* _Task to carry out_: Give the line containing "outcome (progress *" again, exactly, along with all later lines of the entries, through the last one.

* _Information provided_:
(** A change of an idle processor's sleep state. *)
Lemma set_awake_idle_inv s cpu c ipi' :
  idle_inv cfg s → cpus s !! cpu = Some c →
  (∀ i, i ≠ cpu → i ∈ ipi s → i ∈ ipi') →
  idle_inv cfg {| sched := sched s;
    cpus := <[cpu := {| sched_cur := sched_cur c; asleep := false |}]> (cpus s);
    ipi := ipi' |}.
Proof.
  intros [Ho Hn Hnd Hd Hs Hw] Hc Hip.
  assert (cpu < length (cpus s))%nat by (by eapply lookup_lt_Some).
  set (c' := {| sched_cur := sched_cur c; asleep := false |}).
  pose proof (idle_set_same s cpu c c' Hc eq_refl) as P.
  constructor; simpl; [|done|done|..].
  - intros i j b. rewrite list_lookup_insert. case_decide; [|naive_solver].
    intros. destruct c; naive_solver.
  - intros i Hi. specialize (Hd i Hi). change (idle_at (set_cpu cpu c' s) i).
    rewrite idle_at_set_cpu by done. case_decide; subst; [|done].
    unfold idle_at in Hd. by rewrite Hc in Hd.
  - intros i Hi. rewrite list_lookup_insert. case_decide; [naive_solver|].
    intros. apply Hip; [naive_solver|]. by apply Hs.
  - intros Hne. rewrite (idle_set_cpus _ (set_cpu cpu c' s)), P by done. auto.
Qed.

Lemma declared_not_thread s cpu c :
  idle_inv cfg s → cpus s !! cpu = Some c → is_thread (sched_cur c) →
  cpu ∉ idle_cpu (sched s).
Proof.
  intros Hinv Hc Ht Hin. apply (inv_declared _ _ Hinv) in Hin.
  unfold idle_at in Hin. rewrite Hc in Hin. by destruct (is_thread _).
Qed.
End idle.

Section idle_steps.
Context (cfg : sched_config) (f : sched_context → option bool).
Hypothesis Hfcn : candidate_fcn cfg = false.

Lemma candidate_noidle_head q :
  __sched_candidate_noidle cfg f q = match q with [] => None | c :: q' => Some (c, q') end.
Proof using Hfcn. unfold __sched_candidate_noidle. by rewrite Hfcn. Qed.
(* ===== verification/Rwlock.v ===== *)
(** * Kernel read/write locks (mutek/rwlock.c)

    One signed counter (negative: write locked, positive: number of readers)
    and two wait queues.  The theorems show mutual exclusion between a writer
    and everybody else under every interleaving, that nobody waits on a free
    lock, and how an unlock hands the lock over. *)

From S2P Require Import Prelude Sched Semaphore.
Import Sched.

Module Rwlock.

(** [struct rwlock_s] *)
Record rwlock_s := { count : Z; wait_rd : list sched_context; wait_wr : list sched_context }.

Definition is_nil {A} (l : list A) : bool := match l with [] => true | _ => false end.

Section ops.
(** Scheduler options, width of [int_fast8_t], and [CONFIG_DEBUG]. *)
Context (cfg : sched_config) (is_candidate : sched_context → option bool).
Context (w : Z) (debug : bool).

(** The arguments are the results of the two queue initialisations. *)
Definition rwlock_init (err_rd err_wr : Z) : Z * rwlock_s :=
  let rw := {| count := 0; wait_rd := []; wait_wr := [] |} in
  if err_rd =? 0 then if err_wr =? 0 then (0, rw) else (- ENOMEM, rw) else (- ENOMEM, rw).

Definition rwlock_rdlock (cpu : nat) (rw : rwlock_s) (s : sched_sys)
    : outcome (progress * rwlock_s * sched_sys) :=
  if (count rw <? 0) || negb (is_nil (wait_wr rw)) then
    '(q, s') ← sched_wait_unlock cfg is_candidate cpu (wait_rd rw) s;
    Ok (Blocked, {| count := count rw; wait_rd := q; wait_wr := wait_wr rw |}, s')
  else
    Ok (Returned 0, {| count := wraps w (count rw + 1);
                       wait_rd := wait_rd rw; wait_wr := wait_wr rw |}, s).

Definition rwlock_tryrdlock (rw : rwlock_s) : Z * rwlock_s :=
  if (count rw <? 0) || negb (is_nil (wait_wr rw)) then (- EBUSY, rw)
  else (0, {| count := wraps w (count rw + 1);
              wait_rd := wait_rd rw; wait_wr := wait_wr rw |}).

* _Response box_:
    : outcome (progress * rwlock_s * sched_sys) :=
  if (count rw <? 0) || negb (is_nil (wait_wr rw)) then
    '(q, s') ← sched_wait_unlock cfg is_candidate cpu (wait_rd rw) s;
    Ok (Blocked, {| count := count rw; wait_rd := q; wait_wr := wait_wr rw |}, s')
  else
    Ok (Returned 0, {| count := wraps w (count rw + 1);
                       wait_rd := wait_rd rw; wait_wr := wait_wr rw |}, s).

Definition rwlock_tryrdlock (rw : rwlock_s) : Z * rwlock_s :=
  if (count rw <? 0) || negb (is_nil (wait_wr rw)) then (- EBUSY, rw)
  else (0, {| count := wraps w (count rw + 1);
              wait_rd := wait_rd rw; wait_wr := wait_wr rw |}).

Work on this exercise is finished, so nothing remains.